Returning to our DES example, notice that two relatively large arrays are involved in the core computation, Spbox and Ks. These are each implemented in their own memory, but they still involve multiple accesses to the same array and thus require multiple cycles when used in this algorithm. Let's look at the memory access involved in the core computation as specified in macro F and in the main code loop:

 #define F(l,r,key){\    work = ((r >> 4) | (r << 28)) ^ key[0];\    l ^= Spbox[6][work & 0x3f];\    l ^= Spbox[4][(work >> 8) & 0x3f];\    l ^= Spbox[2][(work >> 16) & 0x3f];\    l ^= Spbox[0][(work >> 24) & 0x3f];\    work = r ^ key[1];\    l ^= Spbox[7][work & 0x3f];\    l ^= Spbox[5][(work >> 8) & 0x3f];\    l ^= Spbox[3][(work >> 16) & 0x3f];\    l ^= Spbox[1][(work >> 24) & 0x3f];\  } ...   for (i=0; i<16; i++) {          F(left,right,Ks[i]);       i++;       F(right,left,Ks[i]); }

Each iteration of this loop requires four loads from Ks and eight loads from Spbox. The need for eight loads from Spbox implies that at least eight cycles will be required because (at most) one value can be read from Spbox per cycle. Notice, however, that Spbox is a multidimensional array and that the row indices are all constants. Because the indices are constant it is possible to actually split this array into individual arrays for each row.

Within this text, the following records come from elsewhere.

(** * Calibration-loop infrastructure of PFC_Bayesian_Optimization

    A shallow embedding of the Python sources:
    - [source_code/loss_functions.py]: [dtw_distance];
    - [source_code/knowledge_base_manager.py]: [get_params_hash],
      [save_to_knowledge_base], [load_from_knowledge_base],
      [warm_start_optimizer];
    - [main_optimization.py]: [run_simulation], [objective_function];
    - [source_code/pfc_server02.py]: [start_blocking_server],
      [_run_single_simulation];
    - [source_code/data_preprocessor.py]: [process_experimental_data].

    Python floats are modelled as real numbers [R]; [np.inf] is the extra
    point [PInf] of [ext].  Python exceptions are the [Err] case of the
    error monad [exc]. *)

From Stdlib Require Import Reals Lra.
From stdpp Require Import base list gmap strings sorting.

Open Scope R_scope.

(* ------------------------------------------------------------------ *)
(** ** Python exceptions and the error monad *)

Inductive py_exc :=
  | JSONDecodeError
  | KeyError (k : string)
  | TypeError
  | ValueError.

Inductive exc (A : Type) :=
  | Ok (a : A)
  | Err (e : py_exc).
Arguments Ok {A} a.
Arguments Err {A} e.

Global Instance exc_ret : MRet exc := fun A a => Ok a.
Global Instance exc_bind : MBind exc :=
  fun A B f m => match m with Ok a => f a | Err e => Err e end.

(* ------------------------------------------------------------------ *)
(** ** JSON values, as produced by [json.load] / consumed by [json.dump] *)

#[local] Set Warnings "-register-all".
Inductive jvalue :=
  | JNum (x : R)
  | JStr (s : string)
  | JList (xs : list jvalue)
  | JObj (kvs : list (string * jvalue))
  | JNull.

(** [d[k]] on a value decoded from JSON: a JSON object becomes a dict in
    which a repeated key keeps its last value; indexing any other value
    with a string raises [TypeError]. *)
Definition py_getitem (v : jvalue) (k : string) : exc jvalue :=
  match v with
  | JObj kvs =>
      match list_find (fun kv => kv.1 = k) (reverse kvs) with
      | Some (_, (_, x)) => Ok x
      | None => Err (KeyError k)
      end
  | _ => Err TypeError
  end.

(* ------------------------------------------------------------------ *)
(** ** Curves

    A curve of shape (2, M) is the list of its M columns
    [(strain, stress)]; [s[:, i]] is the i-th element. *)

Definition point := (R * R)%type.
Definition curve := list point.

Definition col (s : curve) (i : nat) : point := nth i s (0, 0).

(** [_euclidean_distance]: [np.linalg.norm(p1 - p2)] on 2-vectors. *)
Definition euclidean_distance (p1 p2 : point) : R :=
  sqrt ((p1.1 - p2.1) ^ 2 + (p1.2 - p2.2) ^ 2).

(** Floats with [np.inf]. *)
Inductive ext := Fin (r : R) | PInf.

Definition eadd (x y : ext) : ext :=
  match x, y with Fin a, Fin b => Fin (a + b) | _, _ => PInf end.

Definition emin (x y : ext) : ext :=
  match x, y with
  | Fin a, Fin b => Fin (Rmin a b)
  | PInf, _ => y
  | _, PInf => x
  end.

(** Python's [min(a, b, c)]. *)
Definition emin3 (a b c : ext) : ext := emin (emin a b) c.

Definition enonneg (x : ext) : Prop :=
  match x with Fin r => 0 <= r | PInf => True end.

(* ------------------------------------------------------------------ *)
(** ** [dtw_distance] *)

Module DTW.

(** The cost matrix, [np.full((M, N), np.inf)] and its in-place updates. *)
Definition matrix := nat -> nat -> ext.

Definition mset (m : matrix) (i j : nat) (v : ext) : matrix :=
  fun a b => if decide (a = i /\ b = j) then v else m a b.

Definition full_inf : matrix := fun _ _ => PInf.

Section Fill.
Variables s1 s2 : curve.

Definition d (i j : nat) : R := euclidean_distance (col s1 i) (col s2 j).

(** [for i in range(1, M): cost[i,0] = cost[i-1,0] + dist(s1[:,i], s2[:,0])] *)
Definition fill_first_col (M : nat) (m : matrix) : matrix :=
  foldl (fun m i => mset m i 0 (eadd (m (i - 1)%nat 0%nat) (Fin (d i 0))))
        m (seq 1 (M - 1)).

(** [for j in range(1, N): cost[0,j] = cost[0,j-1] + dist(s1[:,0], s2[:,j])] *)
Definition fill_first_row (N : nat) (m : matrix) : matrix :=
  foldl (fun m j => mset m 0 j (eadd (m 0%nat (j - 1)%nat) (Fin (d 0 j))))
        m (seq 1 (N - 1)).

(** The double loop over [i in range(1, M)], [j in range(1, N)]. *)
Definition fill_cell (i : nat) (m : matrix) (j : nat) : matrix :=
  mset m i j
    (eadd (Fin (d i j))
          (emin3 (m (i - 1)%nat j) (m i (j - 1)%nat) (m (i - 1)%nat (j - 1)%nat))).

Definition fill_row (N : nat) (m : matrix) (i : nat) : matrix :=
  foldl (fill_cell i) m (seq 1 (N - 1)).

Definition fill_rest (M N : nat) (m : matrix) : matrix :=
  foldl (fill_row N) m (seq 1 (M - 1)).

Likewise, notice that Ks is a multidimensional array and the column indices are all constant. Ks can therefore be split into individual arrays for each column. The resulting code looks like this:

 #define F(l,r,key0,key1){\    work = ((r >> 4) | (r << 28)) ^ key0;\    l ^= Spbox6[work & 0x3f];\    l ^= Spbox4[(work >> 8) & 0x3f];\    l ^= Spbox2[(work >> 16) & 0x3f];\    l ^= Spbox0[(work >> 24) & 0x3f];\    work = r ^ key1;\    l ^= Spbox7[work & 0x3f];\    l ^= Spbox5[(work >> 8) & 0x3f];\    l ^= Spbox3[(work >> 16) & 0x3f];\    l ^= Spbox1[(work >> 24) & 0x3f];\  }  ...   i=0;   do {       F(left,right,Ks0[i],Ks1[i]);      i++;      F(right,left,Ks0[i],Ks1[i]);      i++;   }while (i<16);

This is only a minor change to the code, but the result is that each of the new Spbox and Ks arrays are accessed only twice per iteration, reducing the total cycle count required to execute the process. After regenerating the hardware with CoDeveloper, we obtain an implementation that is slightly smaller in size and 19.5 times faster than the unmodified software implementation running on MicroBlaze. In this case, array splitting has doubled the performance over our first refinement. The result is also smaller because some address calculations have been eliminated by reducing the dimension of Spbox and Ks.

Tip

Array splitting is a useful technique for reducing both size and cycle counts.